You’ve surely heard the phrase, “You can’t step in the same river twice.” This may feel like a Zen saying from Japan, but it’s from the ancient Greek philosopher Heraclitus. In Brooks Haxton’s translation, Heraclitus said, “The river / where you set / your foot just now / is gone— / those waters / giving way to this, / now this” (from Fragments: The Collected Wisdom of Heraclitus, New York, Viking, 2001, 27). What resonates with haiku poets, I believe, is the notion that each moment is of value, not to be repeated, or as Dee Evetts once suggested, the haiku and the haiku moment is “a small ceremony.”

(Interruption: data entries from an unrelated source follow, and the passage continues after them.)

(* ===== verification/Context.v ===== *)
(** * The context: initialization and coordination of schedulers
    ([framework/src/scheduler/context.rs])

    [initialize_system] opens the ports of a configuration and gives each core its receive
    queues; the context then starts a scheduler thread per core and talks to the threads
    through rendezvous channels. The threads appear here through what they have received:
    a send completes when the thread takes the command, is refused once the thread took a
    shutdown, and waits while the thread is parked at a barrier. What a thread does with
    the commands it receives is [Scheduler.Standalone]. A call that would wait for ever does
    not return. Output with [println!] is not modelled. *)

From stdpp Require Import pretty.
From S2P Require Import Prelude Headers Packet Batch Operators Pipelines Scheduler Config Ports.
Import Phy Virt.
Open Scope string_scope.
Open Scope list_scope.
Open Scope Z_scope.

#[local] Set Warnings "-clear-no-such-hyp".

Module Context.

(** What a [Run] closure captured: the function that installs the pipeline, and queues *)
Inductive Installer (R : Type) : Type :=
| OnPorts (run : R) (queues : list PortQueue)
| OnVirtual (run : R) (queues : list VirtualQueue).
#[global] Arguments OnPorts {R}.
#[global] Arguments OnVirtual {R}.

(** Channels and join handles name the thread at their other end. *)
Record NetBricksContext : Type := mkCtx {
  ports : gmap string PmdPort;
  rx_queues : gmap Z (list PortQueue);
  active_cores : list Z;
  virtual_ports : gmap Z VirtualPort;
  scheduler_channels : gmap Z nat;
  scheduler_handles : gmap Z nat
}.

Definition default_ctx : NetBricksContext := mkCtx ∅ ∅ [] ∅ ∅ ∅.

Section system.
Context {P : Profile} {Task R Net : Type} {H : HasHost Net} {D : Dpdk Net}.
Context {HZ : HashOrder Z} {HS : HashOrder string}.

Abbreviation Cmd := (Standalone.SchedulerCommand Task (Installer R)).

Record Thread : Type := mkThread { core_of : Z; received : list Cmd; parked : bool }.

(** The threads, the number of handshake channels made, and the world *)
Record System : Type := mkSys { threads : list Thread; chans : Z; world : World Net }.

Abbreviation Ctx A := (St (NetBricksContext * System) A).

Definition this : Ctx NetBricksContext := sgets fst.
Definition sys : Ctx System := sgets snd.
Definition put_ctx (c : NetBricksContext) : Ctx unit := smodify (fun s => (c, s.2)).
Definition put_threads (l : list Thread) : Ctx unit := smodify (fun s => (s.1, mkSys l (chans s.2) (world s.2))).
Definition in_world {A} (m : St (World Net) A) : Ctx A :=
  zoom (fun s => world s.2) (fun w s => (s.1, mkSys (threads s.2) (chans s.2) w)) m.
Definition blocks {A} : Ctx A := fun _ => NoFuel.

Definition stopped (t : Thread) : bool :=
  existsb (fun c => match c with Standalone.Shutdown => true | _ => false end) (received t).
Definition is_handshake (c : Cmd) : bool := match c with Standalone.Handshake _ => true | _ => false end.

(** [channel.send(cmd).unwrap()] *)
Definition send_cmd (tid : nat) (c : Cmd) : Ctx unit :=
  let* s := sys in
  match threads s !! tid with
  | None => fun _ => Undef
  | Some t =>
      if stopped t then spanic
      else if parked t then blocks
      else put_threads (<[tid := mkThread (core_of t) (received t ++ [c]) (is_handshake c)]> (threads s))
  end.

(** [join_handle.join().unwrap()] *)
Definition join (tid : nat) : Ctx unit :=
  let* s := sys in
  match threads s !! tid with
  | None => fun _ => Undef
  | Some t => if stopped t then sret tt else blocks
  end.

     In a foreword for Haxton’s translations, James Hillman writes that “Heraclitus insists on a keen practical sense of things,” adding that he seeks “No lofty idealism or dulling generalities that smooth over life’s honest hardness” (xiv). Hillman explains that the ancient Greek philosopher, who died circa 475 BCE, “also bequeathed to Western culture . . . the aphoristic phrase” (xvi). This is partly because what has survived is a collection of “incendiary sparks that scholarship calls ‘fragments,’ as if to say the work is incomplete, only shards of a lost whole” (xvi). This partially equates to haiku poetry, not just for brevity but because haiku’s “incompleteness” engages readers to fill out the story and to add emotional interaction. Hillman notes, however, that “scholarship misses the fact that the style is the message,” saying that “The snapshot, the aperçu, reveals things as they are” (xvi), and then quotes a fragment from Heraclitus himself: “The eye, the ear, / the mind in action, / these I value” (9). Heraclitus is no haiku poet, but his brevities and timeless values present a stance that haiku poets can appreciate, offering “gestures . . . that neither reveal nor conceal” and that “allow for many meanings with ambiguous and suggestive possibilities” (xvii). The following examples from Heraclitus demonstrate these gestures, and also offer additional thoughts of interest to haiku poets.


             The prophet’s voice possessed of god

             requires no ornament, no sweetening of tone,

             but carries over a thousand years. (9)


Would that our haiku employed no ornament, no sweetening, carrying the depth of a thousand years, the wisdom of kairos amid chronos, that all our haiku be possessed of god. As Heraclitus says elsewhere, “wisdom . . . is the action of the mind / beyond all things that may be said” (13), a perspective thriving in the unsayable said, the province of fine haiku.


             Wisdom is the oneness

             of mind that guides

             and permeates all things. (13)


The oneness of a well-wrought haiku is a kind of clicking into place, a transcendent rightness not just for itself but with the entire universe. Haiku is the poetry of the collective unconscious but also the collective conscious. As Heraclitus says later, “The oneness of all wisdom / may be found, or not, / under the name of God” (41). It’s a rightness the Greek sage finds in an awareness of objectivity: “To be evenminded is the greatest virtue” (xxvi).


             The sun is new

             again, all day. (21)


And this:


         The sun, timekeeper

             of the day and season,

             oversees all things. (23)


The seasonal reference at the core of each traditional haiku taps into this primordial wisdom, each day new but also the same, a river of time you can never set foot in ever again, a flow of time revered for its emphemerality. Haiku celebrates the new river of every waking day. “Any day stands,” Heraclitus says, “equal to the rest” (83).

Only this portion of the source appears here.